--- WORK INSTRUCTION ---
The entries follow. Copy every line in which "exceptions" appears.

Entries taken from a collection
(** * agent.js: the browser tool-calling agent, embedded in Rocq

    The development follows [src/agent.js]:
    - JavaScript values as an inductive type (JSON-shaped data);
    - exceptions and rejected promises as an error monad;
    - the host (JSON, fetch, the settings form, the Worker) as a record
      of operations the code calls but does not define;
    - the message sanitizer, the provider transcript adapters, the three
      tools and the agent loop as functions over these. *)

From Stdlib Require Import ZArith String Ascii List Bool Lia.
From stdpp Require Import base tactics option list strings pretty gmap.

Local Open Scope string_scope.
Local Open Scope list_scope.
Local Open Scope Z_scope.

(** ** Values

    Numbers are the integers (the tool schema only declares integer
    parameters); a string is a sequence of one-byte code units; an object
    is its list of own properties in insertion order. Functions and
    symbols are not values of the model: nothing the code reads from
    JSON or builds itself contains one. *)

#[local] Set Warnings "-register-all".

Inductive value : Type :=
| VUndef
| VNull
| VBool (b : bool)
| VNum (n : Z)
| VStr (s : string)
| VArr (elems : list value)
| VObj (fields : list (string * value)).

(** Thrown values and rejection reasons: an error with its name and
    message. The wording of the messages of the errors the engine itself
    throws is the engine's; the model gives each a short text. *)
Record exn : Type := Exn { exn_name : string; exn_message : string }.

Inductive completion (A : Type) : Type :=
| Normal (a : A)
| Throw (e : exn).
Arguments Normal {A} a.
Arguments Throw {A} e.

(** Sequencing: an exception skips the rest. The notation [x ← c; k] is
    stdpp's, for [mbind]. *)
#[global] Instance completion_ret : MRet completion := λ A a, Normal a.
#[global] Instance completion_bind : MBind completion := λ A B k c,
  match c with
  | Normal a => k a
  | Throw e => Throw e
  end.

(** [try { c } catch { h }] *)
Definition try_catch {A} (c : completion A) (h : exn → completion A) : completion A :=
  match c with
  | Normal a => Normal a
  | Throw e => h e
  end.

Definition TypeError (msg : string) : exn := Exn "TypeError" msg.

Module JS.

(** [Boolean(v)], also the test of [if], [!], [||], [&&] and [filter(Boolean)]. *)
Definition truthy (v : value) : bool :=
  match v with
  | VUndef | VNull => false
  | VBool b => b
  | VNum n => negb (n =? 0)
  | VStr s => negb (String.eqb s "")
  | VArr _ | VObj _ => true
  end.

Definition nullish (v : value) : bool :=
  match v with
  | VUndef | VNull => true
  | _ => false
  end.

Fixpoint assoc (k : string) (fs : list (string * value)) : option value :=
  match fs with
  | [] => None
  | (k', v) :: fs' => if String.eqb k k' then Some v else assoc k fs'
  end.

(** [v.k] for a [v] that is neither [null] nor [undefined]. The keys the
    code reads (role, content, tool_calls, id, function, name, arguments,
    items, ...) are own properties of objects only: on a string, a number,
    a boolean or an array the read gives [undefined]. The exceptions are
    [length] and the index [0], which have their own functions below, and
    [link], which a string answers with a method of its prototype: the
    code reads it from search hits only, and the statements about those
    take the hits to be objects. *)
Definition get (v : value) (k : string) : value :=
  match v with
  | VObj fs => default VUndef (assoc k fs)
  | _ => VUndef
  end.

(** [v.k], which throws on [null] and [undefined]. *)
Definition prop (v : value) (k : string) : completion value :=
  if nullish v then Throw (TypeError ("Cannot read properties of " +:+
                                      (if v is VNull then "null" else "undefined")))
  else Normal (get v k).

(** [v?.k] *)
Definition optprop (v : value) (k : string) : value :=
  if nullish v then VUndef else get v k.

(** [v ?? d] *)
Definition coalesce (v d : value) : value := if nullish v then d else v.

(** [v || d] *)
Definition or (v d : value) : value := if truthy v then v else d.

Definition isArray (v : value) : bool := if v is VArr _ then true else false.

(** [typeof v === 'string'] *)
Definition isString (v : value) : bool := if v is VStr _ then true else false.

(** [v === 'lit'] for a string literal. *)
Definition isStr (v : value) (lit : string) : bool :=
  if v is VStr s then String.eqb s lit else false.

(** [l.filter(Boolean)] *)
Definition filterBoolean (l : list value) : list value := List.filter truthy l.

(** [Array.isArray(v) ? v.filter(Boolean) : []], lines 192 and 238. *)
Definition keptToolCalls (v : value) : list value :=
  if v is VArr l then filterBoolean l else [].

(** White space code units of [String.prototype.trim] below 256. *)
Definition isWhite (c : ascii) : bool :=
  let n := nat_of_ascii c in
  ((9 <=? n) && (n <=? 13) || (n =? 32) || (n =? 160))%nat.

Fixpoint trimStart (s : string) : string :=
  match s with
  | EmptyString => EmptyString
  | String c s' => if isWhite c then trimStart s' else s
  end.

--- RESPONSE ---
    - exceptions and rejected promises as an error monad;
    a boolean or an array the read gives [undefined]. The exceptions are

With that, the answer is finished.